Last Month, Brian Schum from Lammersville Unified School District highlighted his “MAP Low Level Analysis Report.” Brian’s report generated a great deal of interest, and numerous Illuminate BI Tool Users have already used Brian’s report as a jumping off point to create their own version of the report. If you missed it, you can read all about it here.

Similarly, we’ve seen a number of BI Tool users create their own version of Salt Lake City School’s Cumulative Assessment Report. It’s promising to see BI Tool Users, multiple states and time zones away, inspiring and helping each other. Allowing BI Too users to share and collaborate is the entire purpose of this blog, so we are thrilled to see our vision of a robust and active BI Tool user community coming to life!

This month, Denver Public Schools generously agreed to contribute this month’s BI Tool Blog entry. Bruce & Peter from the Accountability, Research & Evaluation (ARE) department at DPS share their seriously impressive “ACCESS Can Do” BI Tool Report.

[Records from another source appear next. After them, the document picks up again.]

Lemma s64_small x : - 2 ^ 63 ≤ x < 2 ^ 63 → s64 x = x.
Proof using.
  intros Hx. unfold s64, u64. destruct (decide (0 ≤ x)) as [Hp|Hn].
  - rewrite Z.mod_small by lia. case_Z; lia.
  - rewrite <- (Z.mod_add x 1), Z.mod_small by lia. case_Z; lia.
Qed.

(** The settings are in range. *)
Record settings_ok s : Prop := SettingsOk {
  so_ratio : 0 ≤ sysctl_overcommit_ratio s < 2 ^ 10;
  so_kbytes : 0 ≤ sysctl_overcommit_kbytes s < 2 ^ 60;
  so_user : 0 ≤ sysctl_user_reserve_kbytes s < 2 ^ 60;
  so_admin : 0 ≤ sysctl_admin_reserve_kbytes s < 2 ^ 60
}.

(** The memory that is taken for free, and what is left to the administrator. *)
Definition free_estimate : Z := nr_free_pages + nr_file_pages - nr_shmem + get_nr_swap_pages + nr_slab_reclaimable.
Definition admin_pages (cap_sys_admin : bool) s : Z := if cap_sys_admin then 0 else sysctl_admin_reserve_kbytes s / 4.

(** The limit of [OVERCOMMIT_NEVER]. *)
Definition commit_limit s : Z :=
  (if sysctl_overcommit_kbytes s =? 0 then (totalram_pages - hugetlb_total_pages) * sysctl_overcommit_ratio s / 100
   else sysctl_overcommit_kbytes s / 4) + total_swap_pages.
Definition user_pages (mm : option mm_struct) s : Z :=
  match mm with Some mm => Z.min (total_vm mm / 32) (sysctl_user_reserve_kbytes s / 4) | None => 0 end.

Lemma counts : (0 ≤ totalram_pages < 2 ^ 50) ∧ (0 ≤ hugetlb_total_pages < 2 ^ 50) ∧ (0 ≤ total_swap_pages < 2 ^ 50) ∧
  (0 ≤ totalreserve_pages < 2 ^ 50) ∧ (0 ≤ nr_free_pages < 2 ^ 50) ∧ (0 ≤ nr_file_pages < 2 ^ 50) ∧ (0 ≤ nr_shmem < 2 ^ 50) ∧
  0 ≤ nr_slab_reclaimable < 2 ^ 50.
Proof using Hok. pose proof counts_ok as Hc. rewrite !list.Forall_cons in Hc. tauto. Qed.

Lemma shift_kbytes x : Z.shiftr x (PAGE_SHIFT - 10) = x / 4.
Proof using. change (PAGE_SHIFT - 10) with 2. by rewrite Z.shiftr_div_pow2. Qed.

Lemma guess_free_spec cap s n :
  settings_ok s → 0 ≤ n →
  (∃ free, guess_free cap s = Some free ∧ (free >? n) = true) ↔
  totalreserve_pages < free_estimate ∧ n < free_estimate - totalreserve_pages - admin_pages cap s.
Proof using Hok.
  intros [_ _ _ Sa] Hn. pose proof counts as (C1 & C2 & C3 & C4 & C5 & C6 & C7 & C8). pose proof swap_ok.
  assert (0 ≤ sysctl_admin_reserve_kbytes s / 4 < 2 ^ 58) as Sd by (split; [apply Z.div_pos; lia|apply Z.div_lt_upper_bound; lia]).
  unfold guess_free. cbv zeta. rewrite shift_kbytes. rewrite (s64_small nr_free_pages), (s64_small (_ + nr_file_pages)),
    (s64_small (_ - nr_shmem)), (s64_small (_ + get_nr_swap_pages)), (s64_small (_ + nr_slab_reclaimable)) by lia.
  fold free_estimate. assert (- 2 ^ 52 < free_estimate < 2 ^ 53) as He by (unfold free_estimate; lia).
  unfold admin_pages. destruct (decide (0 ≤ free_estimate)) as [Hp|Hneg].
  - rewrite (u64_small free_estimate) by lia. case_Z; [split; [by intros (? & ? & _)|lia]|].
    rewrite (s64_small (free_estimate - totalreserve_pages)) by lia.
    destruct cap; rewrite ?s64_small by lia; (split; [intros (f & [= <-] & Hf); rewrite Z.gtb_ltb in Hf; apply Z.ltb_lt in Hf; lia|]);
      intros [_ Hl]; (eexists; split; [done|]); rewrite Z.gtb_ltb; apply Z.ltb_lt; lia.
  - split; [|lia]. intros (f & Hf & Hgt). exfalso. rewrite Z.gtb_ltb in Hgt. apply Z.ltb_lt in Hgt.
    destruct (_ <=? _); [done|]. rewrite (s64_small (free_estimate - totalreserve_pages)) in Hf by lia.
    destruct cap; rewrite ?s64_small in Hf by lia; injection Hf as <-; lia.
Qed.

Before you read all about the “Can Do” report below, I’d like to highlight one, very important statement from this month’s entry: “This report has saved teachers countless hours.”

It would be hard to overstate just how important it is to use technology, whenever we can, to save educators time. Any report that can automate time-consuming work so that teachers, counselors, and administrators have more time to spend with kids is a huge win. Reading about how DPS has used the BI Tool to save teachers time reminds me what this work is all about.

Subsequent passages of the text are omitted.